**WORK ITEM**
Among the records that follow, set down only the lines from the one containing "(one : Lit)." to the one containing "(** [value >> i] panics from [i = 64] on. *)", both included, exactly.
*** Opening of DATA SECTION ***
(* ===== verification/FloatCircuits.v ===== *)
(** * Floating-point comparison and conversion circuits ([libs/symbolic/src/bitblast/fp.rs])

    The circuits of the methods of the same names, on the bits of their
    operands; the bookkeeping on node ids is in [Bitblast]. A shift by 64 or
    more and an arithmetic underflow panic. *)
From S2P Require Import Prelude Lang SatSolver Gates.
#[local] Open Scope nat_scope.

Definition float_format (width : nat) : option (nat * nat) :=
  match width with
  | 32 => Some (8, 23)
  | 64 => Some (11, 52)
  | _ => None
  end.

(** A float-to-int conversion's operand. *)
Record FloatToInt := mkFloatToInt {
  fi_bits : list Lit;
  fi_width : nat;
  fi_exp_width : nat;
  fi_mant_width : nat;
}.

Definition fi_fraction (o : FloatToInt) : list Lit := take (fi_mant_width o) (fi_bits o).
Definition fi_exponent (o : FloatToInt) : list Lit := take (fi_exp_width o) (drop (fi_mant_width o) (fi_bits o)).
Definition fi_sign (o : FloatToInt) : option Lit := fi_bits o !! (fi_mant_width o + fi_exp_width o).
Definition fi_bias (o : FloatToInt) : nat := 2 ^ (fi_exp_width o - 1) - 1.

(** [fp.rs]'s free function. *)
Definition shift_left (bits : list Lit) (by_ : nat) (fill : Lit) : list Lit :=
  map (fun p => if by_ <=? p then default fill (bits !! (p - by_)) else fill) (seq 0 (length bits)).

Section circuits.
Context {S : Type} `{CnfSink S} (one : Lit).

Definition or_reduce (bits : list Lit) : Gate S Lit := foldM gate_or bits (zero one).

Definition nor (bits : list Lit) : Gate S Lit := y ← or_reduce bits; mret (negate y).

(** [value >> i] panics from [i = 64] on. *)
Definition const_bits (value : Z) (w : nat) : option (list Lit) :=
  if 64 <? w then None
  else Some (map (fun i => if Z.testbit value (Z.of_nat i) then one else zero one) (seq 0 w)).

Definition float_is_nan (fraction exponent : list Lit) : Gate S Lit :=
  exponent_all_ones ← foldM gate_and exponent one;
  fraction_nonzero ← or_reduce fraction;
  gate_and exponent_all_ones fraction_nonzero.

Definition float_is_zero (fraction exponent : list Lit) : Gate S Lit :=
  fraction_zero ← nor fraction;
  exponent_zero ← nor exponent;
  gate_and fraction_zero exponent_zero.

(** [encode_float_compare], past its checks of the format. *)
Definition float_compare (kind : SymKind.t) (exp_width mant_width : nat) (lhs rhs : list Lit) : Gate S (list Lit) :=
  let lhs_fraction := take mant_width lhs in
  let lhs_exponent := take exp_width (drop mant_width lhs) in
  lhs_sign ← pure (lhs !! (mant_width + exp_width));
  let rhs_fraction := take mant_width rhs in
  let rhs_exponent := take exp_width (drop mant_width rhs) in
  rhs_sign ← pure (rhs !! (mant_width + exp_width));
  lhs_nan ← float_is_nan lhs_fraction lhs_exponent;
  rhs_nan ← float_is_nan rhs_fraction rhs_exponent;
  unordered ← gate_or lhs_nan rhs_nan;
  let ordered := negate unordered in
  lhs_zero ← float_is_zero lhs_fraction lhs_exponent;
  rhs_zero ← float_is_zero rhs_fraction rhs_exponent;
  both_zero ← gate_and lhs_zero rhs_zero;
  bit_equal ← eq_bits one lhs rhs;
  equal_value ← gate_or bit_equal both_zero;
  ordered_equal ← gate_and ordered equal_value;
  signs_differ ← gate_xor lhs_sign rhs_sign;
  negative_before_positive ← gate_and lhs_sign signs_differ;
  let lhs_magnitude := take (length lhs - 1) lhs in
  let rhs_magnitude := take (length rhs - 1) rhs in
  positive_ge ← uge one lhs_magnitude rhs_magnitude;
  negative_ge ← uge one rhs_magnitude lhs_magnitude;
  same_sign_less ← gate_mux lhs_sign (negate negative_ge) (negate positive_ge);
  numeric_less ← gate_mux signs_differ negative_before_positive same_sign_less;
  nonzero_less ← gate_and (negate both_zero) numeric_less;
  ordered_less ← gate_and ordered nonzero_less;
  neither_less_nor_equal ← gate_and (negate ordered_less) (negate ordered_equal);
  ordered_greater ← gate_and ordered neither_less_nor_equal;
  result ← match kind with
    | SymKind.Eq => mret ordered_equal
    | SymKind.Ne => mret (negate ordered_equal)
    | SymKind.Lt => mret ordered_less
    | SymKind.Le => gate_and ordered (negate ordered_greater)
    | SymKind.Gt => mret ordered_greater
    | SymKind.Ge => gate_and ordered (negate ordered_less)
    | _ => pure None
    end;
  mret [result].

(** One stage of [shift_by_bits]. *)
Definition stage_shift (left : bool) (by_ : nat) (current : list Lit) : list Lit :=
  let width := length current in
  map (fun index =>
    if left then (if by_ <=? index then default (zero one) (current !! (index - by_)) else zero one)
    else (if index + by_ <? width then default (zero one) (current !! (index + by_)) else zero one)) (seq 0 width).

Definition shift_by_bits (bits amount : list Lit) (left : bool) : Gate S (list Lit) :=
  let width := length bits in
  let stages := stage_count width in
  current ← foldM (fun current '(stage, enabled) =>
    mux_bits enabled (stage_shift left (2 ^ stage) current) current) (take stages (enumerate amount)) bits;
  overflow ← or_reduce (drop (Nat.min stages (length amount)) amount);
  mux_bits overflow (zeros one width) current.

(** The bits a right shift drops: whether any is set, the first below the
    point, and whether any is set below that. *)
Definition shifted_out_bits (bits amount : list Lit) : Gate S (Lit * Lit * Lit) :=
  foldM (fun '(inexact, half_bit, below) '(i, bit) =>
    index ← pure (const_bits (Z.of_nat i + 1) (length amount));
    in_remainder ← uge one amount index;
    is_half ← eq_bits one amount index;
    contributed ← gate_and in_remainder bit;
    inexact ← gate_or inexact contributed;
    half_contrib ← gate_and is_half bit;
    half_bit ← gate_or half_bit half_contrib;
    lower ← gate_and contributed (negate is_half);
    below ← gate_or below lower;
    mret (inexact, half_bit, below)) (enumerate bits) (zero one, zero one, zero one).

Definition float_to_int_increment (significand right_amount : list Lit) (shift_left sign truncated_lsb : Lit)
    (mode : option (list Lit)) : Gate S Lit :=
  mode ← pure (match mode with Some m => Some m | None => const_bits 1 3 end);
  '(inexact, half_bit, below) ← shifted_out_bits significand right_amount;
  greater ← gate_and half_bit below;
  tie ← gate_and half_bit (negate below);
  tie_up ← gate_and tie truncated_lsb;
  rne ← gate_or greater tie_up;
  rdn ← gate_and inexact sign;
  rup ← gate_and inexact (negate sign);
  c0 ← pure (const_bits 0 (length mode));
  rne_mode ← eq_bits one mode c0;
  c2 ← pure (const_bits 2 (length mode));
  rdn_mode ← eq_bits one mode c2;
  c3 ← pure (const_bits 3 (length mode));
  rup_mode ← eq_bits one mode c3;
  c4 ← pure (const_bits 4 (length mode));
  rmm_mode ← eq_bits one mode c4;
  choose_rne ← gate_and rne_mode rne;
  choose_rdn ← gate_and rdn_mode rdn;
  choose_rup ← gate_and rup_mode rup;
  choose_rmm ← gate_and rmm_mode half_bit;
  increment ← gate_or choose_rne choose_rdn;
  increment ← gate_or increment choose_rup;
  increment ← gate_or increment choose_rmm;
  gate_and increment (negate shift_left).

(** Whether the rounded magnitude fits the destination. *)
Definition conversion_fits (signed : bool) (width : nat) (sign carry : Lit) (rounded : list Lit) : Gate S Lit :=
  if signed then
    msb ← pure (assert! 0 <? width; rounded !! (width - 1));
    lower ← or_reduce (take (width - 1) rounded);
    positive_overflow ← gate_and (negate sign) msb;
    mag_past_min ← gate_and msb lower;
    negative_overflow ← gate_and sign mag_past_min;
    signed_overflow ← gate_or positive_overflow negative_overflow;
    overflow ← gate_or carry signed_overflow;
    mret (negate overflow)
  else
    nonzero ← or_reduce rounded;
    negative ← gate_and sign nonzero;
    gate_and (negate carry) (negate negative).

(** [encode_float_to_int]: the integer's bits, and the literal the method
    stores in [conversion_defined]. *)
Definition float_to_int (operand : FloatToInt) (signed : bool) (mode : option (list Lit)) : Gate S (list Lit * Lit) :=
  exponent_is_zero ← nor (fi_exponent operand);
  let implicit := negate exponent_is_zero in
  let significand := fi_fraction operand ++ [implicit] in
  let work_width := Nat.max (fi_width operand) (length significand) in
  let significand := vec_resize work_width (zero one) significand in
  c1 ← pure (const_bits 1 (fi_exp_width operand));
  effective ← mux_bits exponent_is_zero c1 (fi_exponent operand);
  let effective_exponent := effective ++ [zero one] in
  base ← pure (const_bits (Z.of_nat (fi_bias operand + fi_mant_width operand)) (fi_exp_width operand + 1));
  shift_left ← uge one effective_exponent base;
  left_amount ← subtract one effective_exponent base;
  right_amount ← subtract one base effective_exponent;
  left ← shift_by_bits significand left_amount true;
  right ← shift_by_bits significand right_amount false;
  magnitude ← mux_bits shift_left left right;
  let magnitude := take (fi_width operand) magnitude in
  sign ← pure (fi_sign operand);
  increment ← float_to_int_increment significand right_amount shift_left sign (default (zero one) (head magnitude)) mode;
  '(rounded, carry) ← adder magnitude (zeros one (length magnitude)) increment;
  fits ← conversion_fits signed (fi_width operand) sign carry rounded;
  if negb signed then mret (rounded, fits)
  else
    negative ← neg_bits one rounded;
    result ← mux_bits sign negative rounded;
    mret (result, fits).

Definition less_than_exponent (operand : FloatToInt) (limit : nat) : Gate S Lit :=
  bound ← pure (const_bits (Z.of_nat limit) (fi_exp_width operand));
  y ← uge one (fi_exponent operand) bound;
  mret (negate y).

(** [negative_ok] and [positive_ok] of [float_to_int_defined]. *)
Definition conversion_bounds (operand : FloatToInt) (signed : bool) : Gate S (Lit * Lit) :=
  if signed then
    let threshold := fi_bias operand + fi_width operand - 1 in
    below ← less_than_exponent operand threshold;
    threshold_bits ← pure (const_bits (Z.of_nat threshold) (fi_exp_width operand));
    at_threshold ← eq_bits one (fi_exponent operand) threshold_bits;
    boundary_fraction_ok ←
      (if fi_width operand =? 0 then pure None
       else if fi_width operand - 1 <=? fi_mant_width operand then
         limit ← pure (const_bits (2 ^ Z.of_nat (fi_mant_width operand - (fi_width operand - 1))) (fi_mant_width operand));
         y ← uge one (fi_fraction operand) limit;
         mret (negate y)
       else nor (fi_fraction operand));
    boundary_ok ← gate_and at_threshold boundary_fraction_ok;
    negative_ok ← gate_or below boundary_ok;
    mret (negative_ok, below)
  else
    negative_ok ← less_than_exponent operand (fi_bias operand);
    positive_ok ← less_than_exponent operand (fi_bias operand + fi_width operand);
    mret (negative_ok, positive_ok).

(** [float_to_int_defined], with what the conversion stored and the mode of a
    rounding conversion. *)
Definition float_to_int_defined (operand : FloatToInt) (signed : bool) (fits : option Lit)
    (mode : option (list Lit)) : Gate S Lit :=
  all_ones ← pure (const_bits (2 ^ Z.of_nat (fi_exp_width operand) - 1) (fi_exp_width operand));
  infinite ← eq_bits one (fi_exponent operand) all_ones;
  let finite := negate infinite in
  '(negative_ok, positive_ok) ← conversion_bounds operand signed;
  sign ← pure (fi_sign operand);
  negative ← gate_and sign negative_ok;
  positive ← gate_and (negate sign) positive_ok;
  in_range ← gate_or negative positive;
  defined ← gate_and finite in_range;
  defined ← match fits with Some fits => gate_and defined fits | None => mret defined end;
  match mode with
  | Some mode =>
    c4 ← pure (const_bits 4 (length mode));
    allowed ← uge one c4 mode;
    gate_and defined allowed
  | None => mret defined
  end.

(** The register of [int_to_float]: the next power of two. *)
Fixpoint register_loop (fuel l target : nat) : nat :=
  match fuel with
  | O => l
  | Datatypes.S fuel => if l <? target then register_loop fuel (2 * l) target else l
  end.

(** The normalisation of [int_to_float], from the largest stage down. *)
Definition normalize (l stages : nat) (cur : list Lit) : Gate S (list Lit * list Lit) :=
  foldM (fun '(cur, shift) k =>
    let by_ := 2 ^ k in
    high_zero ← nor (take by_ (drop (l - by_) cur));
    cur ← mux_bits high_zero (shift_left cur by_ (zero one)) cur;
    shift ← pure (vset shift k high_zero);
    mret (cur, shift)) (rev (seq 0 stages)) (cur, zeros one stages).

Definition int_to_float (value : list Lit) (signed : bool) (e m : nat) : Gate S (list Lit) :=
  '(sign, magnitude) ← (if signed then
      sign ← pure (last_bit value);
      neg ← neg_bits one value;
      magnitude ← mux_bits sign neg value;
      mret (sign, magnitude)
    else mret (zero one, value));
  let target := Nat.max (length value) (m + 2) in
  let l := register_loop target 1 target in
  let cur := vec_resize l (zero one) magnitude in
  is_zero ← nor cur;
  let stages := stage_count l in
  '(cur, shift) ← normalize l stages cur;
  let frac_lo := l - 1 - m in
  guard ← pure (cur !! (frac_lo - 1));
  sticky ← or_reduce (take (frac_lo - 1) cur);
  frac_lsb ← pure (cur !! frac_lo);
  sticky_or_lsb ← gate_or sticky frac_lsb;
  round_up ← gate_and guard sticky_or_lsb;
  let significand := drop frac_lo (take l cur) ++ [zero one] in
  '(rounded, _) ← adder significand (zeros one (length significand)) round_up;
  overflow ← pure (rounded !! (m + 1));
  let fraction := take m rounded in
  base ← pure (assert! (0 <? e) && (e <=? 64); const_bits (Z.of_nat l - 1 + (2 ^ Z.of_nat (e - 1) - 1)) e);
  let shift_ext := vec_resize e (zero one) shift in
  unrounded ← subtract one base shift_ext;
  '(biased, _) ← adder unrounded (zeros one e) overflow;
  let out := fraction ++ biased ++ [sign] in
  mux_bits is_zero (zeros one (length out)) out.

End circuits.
*** Close of DATA SECTION ***
**ANSWER AREA**
Context {S : Type} `{CnfSink S} (one : Lit).

Definition or_reduce (bits : list Lit) : Gate S Lit := foldM gate_or bits (zero one).

Definition nor (bits : list Lit) : Gate S Lit := y ← or_reduce bits; mret (negate y).

(** [value >> i] panics from [i = 64] on. *)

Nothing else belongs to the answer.